Task details:
Each record, in full, must be restated word for word.

Records drawn from a dataset:
(** Shares of one secret at distinct non-zero identities, at least as many
    as the threshold, combine to the secret. *)
Lemma Combine_make_shares coeff t secret xs :
  1 <= t <= List.length xs ->
  NoDup xs ->
  (forall x, In x xs -> x <> zero) ->
  Combine (map (make_share coeff t secret) xs) = inr secret.
Proof.
  intros Ht Hnd Hnz.
  destruct xs as [|x0 xs']; [simpl in Ht; lia|].
  remember (x0 :: xs') as xs eqn:Exs.
  set (mk := make_share coeff t secret).
  assert (Hshape :
    Combine (map mk xs)
    = if negb (same_lengths (map mk xs)) || Nat.eqb (List.length (mk x0)) 0
      then inl MalformedShare
      else if existsb is_zero (map identity (map mk xs))
      then inl InvalidShareIdentity
      else if negb (distinct (map identity (map mk xs)))
      then inl DuplicateShareIdentity
      else inr (map (fun i => interpolate_at_zero (map (point i) (map mk xs)))
                    (seq 0 (List.length (mk x0) - 1))))
    by (subst xs; reflexivity).
  assert (Hsame : same_lengths (map mk xs) = true).
  { subst xs.
    change (forallb (fun s' => Nat.eqb (List.length s') (List.length (mk x0)))
              (map mk xs') = true).
    apply forallb_forall. intros s Hs.
    apply in_map_iff in Hs. destruct Hs as (x & <- & _). subst mk.
    rewrite !length_make_share. apply Nat.eqb_refl. }
  assert (Hids : map identity (map mk xs) = xs).
  { rewrite map_map. apply map_id. }
  rewrite Hshape, Hsame, Hids, (no_zero xs Hnz), (distinct_NoDup xs Hnd).
  subst mk. rewrite length_make_share.
  change (negb true || Nat.eqb (S (List.length secret)) 0) with false.
  change (negb true) with false. cbv iota. f_equal.
  replace (S (List.length secret) - 1) with (List.length secret) by lia.
  rewrite <- (map_nth_seq zero secret) at 2.
  apply map_ext_in. intros i Hi. apply in_seq in Hi.
  rewrite map_map.
  rewrite (map_ext_in _
             (fun x => (x, eval (polynomial coeff t i (nth i secret zero)) x)))
    by (intros x _; apply point_make_share; lia).
  rewrite lagrange_at_zero; [reflexivity|exact Hnd|].
  rewrite length_polynomial; lia.
Qed.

Output for this exercise:
(** Shares of one secret at distinct non-zero identities, at least as many
    as the threshold, combine to the secret. *)
Lemma Combine_make_shares coeff t secret xs :
  1 <= t <= List.length xs ->
  NoDup xs ->
  (forall x, In x xs -> x <> zero) ->
  Combine (map (make_share coeff t secret) xs) = inr secret.
Proof.
  intros Ht Hnd Hnz.
  destruct xs as [|x0 xs']; [simpl in Ht; lia|].
  remember (x0 :: xs') as xs eqn:Exs.
  set (mk := make_share coeff t secret).
  assert (Hshape :
    Combine (map mk xs)
    = if negb (same_lengths (map mk xs)) || Nat.eqb (List.length (mk x0)) 0
      then inl MalformedShare
      else if existsb is_zero (map identity (map mk xs))
      then inl InvalidShareIdentity
      else if negb (distinct (map identity (map mk xs)))
      then inl DuplicateShareIdentity
      else inr (map (fun i => interpolate_at_zero (map (point i) (map mk xs)))
                    (seq 0 (List.length (mk x0) - 1))))
    by (subst xs; reflexivity).
  assert (Hsame : same_lengths (map mk xs) = true).
  { subst xs.
    change (forallb (fun s' => Nat.eqb (List.length s') (List.length (mk x0)))
              (map mk xs') = true).
    apply forallb_forall. intros s Hs.
    apply in_map_iff in Hs. destruct Hs as (x & <- & _). subst mk.
    rewrite !length_make_share. apply Nat.eqb_refl. }
  assert (Hids : map identity (map mk xs) = xs).
  { rewrite map_map. apply map_id. }
  rewrite Hshape, Hsame, Hids, (no_zero xs Hnz), (distinct_NoDup xs Hnd).
  subst mk. rewrite length_make_share.
  change (negb true || Nat.eqb (S (List.length secret)) 0) with false.
  change (negb true) with false. cbv iota. f_equal.
  replace (S (List.length secret) - 1) with (List.length secret) by lia.
  rewrite <- (map_nth_seq zero secret) at 2.
  apply map_ext_in. intros i Hi. apply in_seq in Hi.
  rewrite map_map.
  rewrite (map_ext_in _
             (fun x => (x, eval (polynomial coeff t i (nth i secret zero)) x)))
    by (intros x _; apply point_make_share; lia).
  rewrite lagrange_at_zero; [reflexivity|exact Hnd|].
  rewrite length_polynomial; lia.
Qed.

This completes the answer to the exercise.